Kidney Function Is the Biggest Risk Factor
Your kidneys are the main safety valve for magnesium. Under normal conditions, they simply stop reabsorbing magnesium and let the excess pass into your urine. But when kidney function declines, that valve stops working properly and magnesium accumulates in the blood.
Research on hospitalized patients found that a glomerular filtration rate (a measure of kidney function) at or below roughly 55 mL/min is an independent risk factor for developing hypermagnesemia. People with end-stage kidney disease often have chronically elevated magnesium levels even without supplementation. If you have any stage of chronic kidney disease, even standard supplement doses can push your levels too high.
Hidden Sources You Might Not Be Counting
Many people don’t realize they’re getting supplemental magnesium from multiple sources at once. Common antacids like Maalox, Mylanta, and Rolaids contain magnesium compounds. So do popular laxatives like milk of magnesia and magnesium citrate solutions. If you’re taking a daily magnesium supplement and also reaching for an antacid after meals or using a magnesium-based laxative a few times a week, the combined total can easily exceed 350 mg per day.

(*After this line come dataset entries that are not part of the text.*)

(** X15 (witness): [/secret/https://api.x.ai//v1/models?a=1] is forwarded
    to [https://api.x.ai/v1/models?a=1]. *)
Lemma generic_proxy_target_witness :
  handleRequest ex_cfg (u "/secret/https://api.x.ai//v1/models") (u "?a=1") None (fun _ => true) 0
  = SocketRoute (u "https://api.x.ai/v1/models?a=1").
Proof.
  replace (u "/secret/https://api.x.ai//v1/models")
    with (join [47] ([] :: AUTH_TOKEN ex_cfg :: (u "https" ++ [58]) ::
                     [[]; u "api.x.ai"; []; u "v1"; u "models"])) by reflexivity.
  rewrite (generic_proxy_target ex_cfg (u "https") (u "?a=1") [[]; u "api.x.ai"; []; u "v1"; u "models"]
             None (fun _ => true) 0); [reflexivity|discriminate|reflexivity|].
  apply no_slash_dec. reflexivity.
Defined.

(** X16 (witness): [/secret/openai/v1//chat/completions?x=1] goes through
    FetchProxy to [https://api.openai.com/v1/chat/completions?x=1]. *)
Lemma preset_route_target_witness :
  handleRequest ex_cfg (u "/secret/openai/v1//chat/completions") (u "?x=1") None (fun _ => true) 0
  = FetchRoute (u "https://api.openai.com/v1/chat/completions?x=1").
Proof.
  replace (u "/secret/openai/v1//chat/completions")
    with (join [47] ([] :: (if true then [AUTH_TOKEN ex_cfg] else []) ++
                     u "openai" :: [u "v1"; []; u "chat"; u "completions"])) by reflexivity.
  rewrite (preset_route_target ex_cfg true (u "openai") (u "https://api.openai.com") (u "?x=1")
             [u "v1"; []; u "chat"; u "completions"]
             {| targets := [u "https://api.openai.com"]; forceFetch := true |}
             None (fun _ => true) 0).
  - reflexivity.
  - reflexivity.
  - reflexivity.
  - split; [discriminate|split; [exact (Forall_inv (no_slash_dec [u "secret"] eq_refl))|reflexivity]].
  - reflexivity.
  - apply no_slash_dec. reflexivity.
Defined.

End RouteFacts.

(** [ConfigManager.updateConfigFromEnv]. *)
Module ConfigEnv.

(** The JavaScript values an [env] binding or a config field can hold
    (numbers are the integral ones). *)
Inductive jsv :=
| VUndef
| VNull
| VBool (b : bool)
| VNum (n : Z)
| VStr (s : list Z)
| VObj (id : Z).

(** Truthiness, as [if (x)] tests it. *)
Definition truthy (v : jsv) : bool :=
  match v with
  | VUndef | VNull => false
  | VBool b => b
  | VNum n => negb (n =? 0)
  | VStr s => negb (List.length s =? 0)%nat
  | VObj _ => true
  end.

(** [v === 'true']. *)
Definition is_true_str (v : jsv) : bool :=
  match v with VStr s => jstr_eqb s (u "true") | _ => false end.

(** Objects as their own enumerable properties, in insertion order. *)
Definition obj := list (list Z * jsv).

(** [o[key]] of a property [key in o] (without a value when absent). *)
Definition obj_get (key : list Z) (o : obj) : option jsv :=
  option_map snd (List.find (fun p => jstr_eqb (fst p) key) o).

(** [o[key] = v] for a property the object already has. *)
Definition obj_set (key : list Z) (v : jsv) (o : obj) : obj :=
  map (fun p => if jstr_eqb (fst p) key then (fst p, v) else p) o.

(** [o.key], [undefined] when absent. *)
Definition obj_read (key : list Z) (o : obj) : jsv :=
  match obj_get key o with Some v => v | None => VUndef end.

Definition DEFAULT_CONFIG : obj :=
  [(u "AUTH_TOKEN", VStr (u "your-auth-token"));
   (u "DEFAULT_DST_URL", VStr (u "https://httpbin.org/get"));
   (u "DEBUG_MODE", VBool false);
   (u "FORCE_FETCH_DEFAULT", VBool false);
   (u "AGGRESSIVE_FALLBACK", VBool true);
   (u "PRESET_AUTH_ENABLED", VBool false);
   (u "GEMINI_SPECIAL_HANDLING_ENABLED", VBool true);
   (u "GEMINI_RETRY_PROMPT_CN", VNull);
   (u "GEMINI_RETRY_PROMPT_EN", VNull)].

(** One turn of [for (const key of Object.keys(config))]. *)
Definition env_step (env : obj) (config : obj) (key : list Z) : obj :=
  match obj_get key env with
  | None => config
  | Some ev =>
      match obj_get key config with
      | Some (VBool _) => obj_set key (VBool (is_true_str ev)) config
      | _ => obj_set key ev config
      end
  end.

(** [GEMINI_CONFIG.retry_prompts.zh] and [.en], the two entries the
    function assigns; the global keeps them from one call to the next. *)
Record prompts := { zh : jsv; en : jsv }.

(** The returned config, with the retry prompts after the call. *)
Definition updateConfigFromEnv (env : option obj) (p : prompts) : obj * prompts :=
  match env with
  | None => (DEFAULT_CONFIG, p)
  | Some e =>
      let config := fold_left (env_step e) (map fst DEFAULT_CONFIG) DEFAULT_CONFIG in
      let cn := obj_read (u "GEMINI_RETRY_PROMPT_CN") config in
      let p1 := if truthy cn then {| zh := cn; en := en p |} else p in
      let en' := obj_read (u "GEMINI_RETRY_PROMPT_EN") config in
      let p2 := if truthy en' then {| zh := zh p1; en := en' |} else p1 in
      (config, p2)
  end.

(** The value a default field takes from [env]. *)
Definition from_env (env : obj) (key : list Z) (d : jsv) : jsv :=
  match obj_get key env with
  | None => d
  | Some v => match d with VBool _ => VBool (is_true_str v) | _ => v end
  end.

Lemma jstr_eqb_iff (a b : list Z) : jstr_eqb a b = true <-> a = b.
Proof.
  revert b; induction a as [|x a IH]; intros [|y b]; simpl;
    try (split; congruence).
  rewrite andb_true_iff, Z.eqb_eq, IH. split; [intros [-> ->]; reflexivity|].
  intros H; injection H; auto.
Qed.

Lemma obj_set_keys (key : list Z) (v : jsv) (o : obj) :
  map fst (obj_set key v o) = map fst o.
Proof.
  induction o as [|[k w] o IH]; simpl; auto.
  destruct (jstr_eqb k key); simpl; rewrite IH; reflexivity.
Qed.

Medications That Interact With Magnesium
Beyond the raw dose, magnesium supplements can interfere with how your body absorbs or responds to several common medications:
- Antibiotics: Magnesium can reduce the effectiveness of tetracyclines (like doxycycline) and fluoroquinolones (like ciprofloxacin) by binding to them in the gut.
- Thyroid medication: Levothyroxine absorption drops when taken alongside magnesium, potentially undermining your thyroid treatment.
- Osteoporosis drugs: Bisphosphonates like alendronate absorb poorly when magnesium is present. Spacing them at least two hours apart helps.
- Blood pressure medications: Calcium channel blockers combined with magnesium supplements may cause blood pressure to drop too low.
- Diabetes medications: Magnesium can increase the absorption of certain oral diabetes drugs called sulfonylureas, raising the risk of blood sugar dropping too low.
- Nerve pain and seizure medications: Magnesium can reduce how well your body absorbs gabapentin.
- Certain diuretics: Potassium-sparing diuretics cause your body to hold onto magnesium, which can push levels higher than expected. Conversely, loop diuretics and some common water pills cause your body to lose magnesium through urine.
If you take any of these medications, timing your magnesium supplement at least two hours before or after the other drug is a practical first step, though the interaction with blood pressure and diabetes medications involves more than just timing.
Who Can Safely Take More Than 350 mg
Doctors sometimes prescribe magnesium doses above the upper limit for specific medical conditions, including preeclampsia during pregnancy, certain heart rhythm problems, and severe deficiency. In those situations, blood magnesium levels are monitored directly. The 350 mg limit is a guideline for self-supplementation without medical supervision, not an absolute biological threshold. Some people tolerate slightly higher doses without issues, while others get diarrhea well below 350 mg depending on the form of magnesium they’re taking.
The practical takeaway: if you’re supplementing on your own, staying at or below 350 mg of supplemental magnesium per day keeps you in well-established safe territory. Count all your sources, including antacids and laxatives, and pay particular attention if you have any degree of kidney impairment.